Dataset items
(* ===== verification/KeySchedule.v ===== *)
(** * Key schedule of a group epoch ([src/protocol/group/key_schedule.rs])

    From the init secret of an epoch and the commit secret of a commit to the
    keys of the next epoch, the sender key bases, the external join key pairs,
    pre-shared key injection and the confirmation tag. *)

From Stdlib Require Import ZArith List Bool Lia String.
From S2P Require Import Prelude Constants SecureMemory Crypto.
Import ListNotations.
Open Scope string_scope.
Open Scope list_scope.
Open Scope Z_scope.

Module EpochKeys.
Record t : Type := mk {
  epoch_secret : bytes;
  metadata_key : bytes;
  welcome_key : bytes;
  confirmation_key : bytes;
  init_secret : bytes }.
End EpochKeys.
Abbreviation EpochKeys := EpochKeys.t.

Section GroupKeySchedule.
Context {P : Primitives}.

Definition derive_sub_key (epoch_secret info : bytes) (n : Z) (enhanced : bool) : PResult bytes :=
  if enhanced then
    let pass1_info := info ++ GROUP_ENHANCED_KDF_PASS1 in
    let? intermediate := expand epoch_secret pass1_info n in
    let pass2_info := info ++ GROUP_ENHANCED_KDF_PASS2 in
    expand intermediate pass2_info n
  else expand epoch_secret info n.

Definition derive_sub_keys_from_epoch_secret_ex (epoch_secret : bytes) (enhanced : bool) : PResult EpochKeys :=
  let? metadata_key := derive_sub_key epoch_secret GROUP_METADATA_KEY_INFO METADATA_KEY_BYTES enhanced in
  let? welcome_key := derive_sub_key epoch_secret GROUP_WELCOME_KEY_INFO WELCOME_KEY_BYTES enhanced in
  let? confirmation_key := derive_sub_key epoch_secret GROUP_CONFIRM_KEY_INFO CONFIRMATION_KEY_BYTES enhanced in
  let? init_secret := derive_sub_key epoch_secret GROUP_INIT_SECRET_INFO INIT_SECRET_BYTES enhanced in
  Ok (EpochKeys.mk epoch_secret metadata_key welcome_key confirmation_key init_secret).

Definition derive_sub_keys_from_epoch_secret (epoch_secret : bytes) : PResult EpochKeys :=
  derive_sub_keys_from_epoch_secret_ex epoch_secret true.

Definition derive_epoch_keys (prev_init_secret commit_secret group_context_hash : bytes) (enhanced : bool) :
    PResult EpochKeys :=
  let joiner_secret := extract prev_init_secret commit_secret in
  let epoch_info := GROUP_EPOCH_SECRET_INFO ++ group_context_hash in
  let? epoch_secret := expand joiner_secret epoch_info EPOCH_SECRET_BYTES in
  derive_sub_keys_from_epoch_secret_ex epoch_secret enhanced.

Definition derive_joiner_secret (prev_init_secret commit_secret : bytes) : bytes :=
  extract prev_init_secret commit_secret.

Definition derive_sender_key_base (epoch_secret : bytes) (leaf_index : Z) (group_context_hash : bytes) :
    PResult bytes :=
  let info := GROUP_SENDER_KEY_INFO ++ to_le_bytes 4 leaf_index ++ group_context_hash in
  expand epoch_secret info SENDER_KEY_BASE_BYTES.

(** The hashed context: every variable-length field is length-prefixed. *)
Definition group_context (group_id : bytes) (epoch : Z) (tree_hash policy_bytes : bytes) : bytes :=
  len_prefixed group_id ++ to_le_bytes 8 epoch ++ len_prefixed tree_hash ++ len_prefixed policy_bytes.

Definition compute_group_context_hash (group_id : bytes) (epoch : Z) (tree_hash policy_bytes : bytes) : bytes :=
  sha256 (group_context group_id epoch tree_hash policy_bytes).

Definition derive_external_keypairs (init_secret : bytes) :
    PResult (SecureMemoryHandle.t * bytes * SecureMemoryHandle.t * bytes) :=
  let? x25519_seed := expand init_secret GROUP_EXTERNAL_PUB_X25519_INFO X25519_PRIVATE_KEY_BYTES in
  let x25519_seed := clamp x25519_seed in
  check? len x25519_seed =? X25519_PRIVATE_KEY_BYTES
    else ProtocolError.group_protocol "External X25519 seed has wrong length" in
  let x25519_public := x25519_public x25519_seed in
  let? x25519_handle := crypto_err (SecureMemoryHandle.alloc_write X25519_PRIVATE_KEY_BYTES x25519_seed) in
  let? kyber_seed := expand init_secret GROUP_EXTERNAL_PUB_KYBER_INFO KYBER_SEED_KEY_BYTES in
  let? (kyber_secret, kyber_public) := crypto_err (kyber_generate_keypair_from_seed kyber_seed) in
  Ok (x25519_handle, x25519_public, kyber_secret, kyber_public).

Definition inject_psk (epoch_secret psk psk_nonce : bytes) : PResult bytes :=
  let psk_input := extract psk_nonce psk in
  let extracted := extract epoch_secret psk_input in
  let? intermediate := expand extracted GROUP_PSK_EXTRACT_INFO EPOCH_SECRET_BYTES in
  expand intermediate GROUP_PSK_SECRET_INFO EPOCH_SECRET_BYTES.

(** HMAC accepts keys of any length. *)
Definition compute_confirmation_mac (confirmation_key group_context_hash : bytes) : PResult bytes :=
  Ok (hmac_sha256 confirmation_key group_context_hash).

End GroupKeySchedule.

(** ** Success on well-sized input, and the encoding of the context *)

Section Facts.
Context {P : Primitives} {L : PrimitiveLaws P}.

Definition sized (k : EpochKeys) : Prop :=
  len (EpochKeys.epoch_secret k) = EPOCH_SECRET_BYTES /\ len (EpochKeys.metadata_key k) = METADATA_KEY_BYTES /\
  len (EpochKeys.welcome_key k) = WELCOME_KEY_BYTES /\ len (EpochKeys.confirmation_key k) = CONFIRMATION_KEY_BYTES /\
  len (EpochKeys.init_secret k) = INIT_SECRET_BYTES.

Lemma expand_small prk info n : len prk = 32 -> 0 < n <= 64 ->
  expand prk info n = Ok (hkdf_expand prk info n) /\ len (hkdf_expand prk info n) = n.
Proof. intros Hp Hn. split; [apply expand_ok; [exact Hp|vm_compute (HKDF_MAX_OUTPUT_BYTES); lia]|apply hkdf_expand_len; lia]. Qed.

Lemma derive_sub_key_ok s info b : len s = 32 -> exists k, derive_sub_key s info 32 b = Ok k /\ len k = 32.
Proof.
  intros Hs. unfold derive_sub_key. destruct b.
  - destruct (expand_small s (info ++ GROUP_ENHANCED_KDF_PASS1) 32 Hs) as [-> H1]; [lia|]. cbn [rbind].
    destruct (expand_small _ (info ++ GROUP_ENHANCED_KDF_PASS2) 32 H1) as [-> H2]; [lia|]. eauto.
  - destruct (expand_small s info 32 Hs) as [-> H1]; [lia|]. eauto.
Qed.

Lemma sub_keys_ok s b : len s = 32 -> exists k, derive_sub_keys_from_epoch_secret_ex s b = Ok k /\ sized k /\
  EpochKeys.epoch_secret k = s.
Proof.
  intros Hs. unfold derive_sub_keys_from_epoch_secret_ex.
  unfold METADATA_KEY_BYTES, WELCOME_KEY_BYTES, CONFIRMATION_KEY_BYTES, INIT_SECRET_BYTES.
  destruct (derive_sub_key_ok s GROUP_METADATA_KEY_INFO b Hs) as (k1 & -> & H1).
  destruct (derive_sub_key_ok s GROUP_WELCOME_KEY_INFO b Hs) as (k2 & -> & H2).
  destruct (derive_sub_key_ok s GROUP_CONFIRM_KEY_INFO b Hs) as (k3 & -> & H3).
  destruct (derive_sub_key_ok s GROUP_INIT_SECRET_INFO b Hs) as (k4 & -> & H4).
  cbn [rbind]. eexists. split; [reflexivity|]. split; [|reflexivity]. repeat split; assumption.
Qed.

Lemma derive_epoch_keys_ok i c h b : exists k, derive_epoch_keys i c h b = Ok k /\ sized k.
Proof.
  unfold derive_epoch_keys, EPOCH_SECRET_BYTES.
  destruct (expand_small (extract i c) (GROUP_EPOCH_SECRET_INFO ++ h) 32 (extract_len i c)) as [-> H1]; [lia|].
  cbn [rbind]. destruct (sub_keys_ok _ b H1) as (k & Hk & Hs & _). eauto.
Qed.

Lemma inject_psk_ok s psk nonce : exists k, inject_psk s psk nonce = Ok k /\ len k = 32.
Proof.
  unfold inject_psk, EPOCH_SECRET_BYTES.
  destruct (expand_small (extract s (extract nonce psk)) GROUP_PSK_EXTRACT_INFO 32 (extract_len _ _)) as [-> H1]; [lia|].
  cbn [rbind]. destruct (expand_small _ GROUP_PSK_SECRET_INFO 32 H1) as [-> H2]; [lia|]. eauto.
Qed.

Lemma sender_key_base_ok s i h : len s = 32 -> exists k, derive_sender_key_base s i h = Ok k /\ len k = 32.
Proof.
  intros Hs. unfold derive_sender_key_base, SENDER_KEY_BASE_BYTES.
  destruct (expand_small s (GROUP_SENDER_KEY_INFO ++ to_le_bytes 4 i ++ h) 32 Hs) as [-> H]; [lia|]. eauto.
Qed.

(** Two group contexts with the same bytes are the same context. *)
Lemma group_context_inj g1 e1 t1 p1 g2 e2 t2 p2 :
  Forall (fun b => len b < 2 ^ 32) [g1; t1; p1; g2; t2; p2] -> is_u64 e1 -> is_u64 e2 ->
  group_context g1 e1 t1 p1 = group_context g2 e2 t2 p2 -> g1 = g2 /\ e1 = e2 /\ t1 = t2 /\ p1 = p2.
Proof.
  intros Hl He1 He2 H. unfold group_context in H. repeat (apply Forall_cons_iff in Hl; destruct Hl as [? Hl]).
  apply len_prefixed_inj in H; [|assumption..]. destruct H as [-> H].
  apply app_inj_len in H; [|now rewrite !len_to_le_bytes]. destruct H as [He H].
  apply to_le_bytes_inj in He; [|assumption..].
  apply len_prefixed_inj in H; [|assumption..]. destruct H as [-> H].
  rewrite <- (app_nil_r (len_prefixed p1)), <- (app_nil_r (len_prefixed p2)) in H.
  apply len_prefixed_inj in H; [|assumption..]. now destruct H as [-> _].
Qed.

End Facts.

▶ **About this task**
Output the lines above exactly, but only those between the line holding "expand intermediate pass2_info n" and the line holding "derive_sub_keys_from_epoch_secret_ex epoch_secret true.", inclusive.

▶ **Solution to the exercise**
    expand intermediate pass2_info n
  else expand epoch_secret info n.

Definition derive_sub_keys_from_epoch_secret_ex (epoch_secret : bytes) (enhanced : bool) : PResult EpochKeys :=
  let? metadata_key := derive_sub_key epoch_secret GROUP_METADATA_KEY_INFO METADATA_KEY_BYTES enhanced in
  let? welcome_key := derive_sub_key epoch_secret GROUP_WELCOME_KEY_INFO WELCOME_KEY_BYTES enhanced in
  let? confirmation_key := derive_sub_key epoch_secret GROUP_CONFIRM_KEY_INFO CONFIRMATION_KEY_BYTES enhanced in
  let? init_secret := derive_sub_key epoch_secret GROUP_INIT_SECRET_INFO INIT_SECRET_BYTES enhanced in
  Ok (EpochKeys.mk epoch_secret metadata_key welcome_key confirmation_key init_secret).

Definition derive_sub_keys_from_epoch_secret (epoch_secret : bytes) : PResult EpochKeys :=
  derive_sub_keys_from_epoch_secret_ex epoch_secret true.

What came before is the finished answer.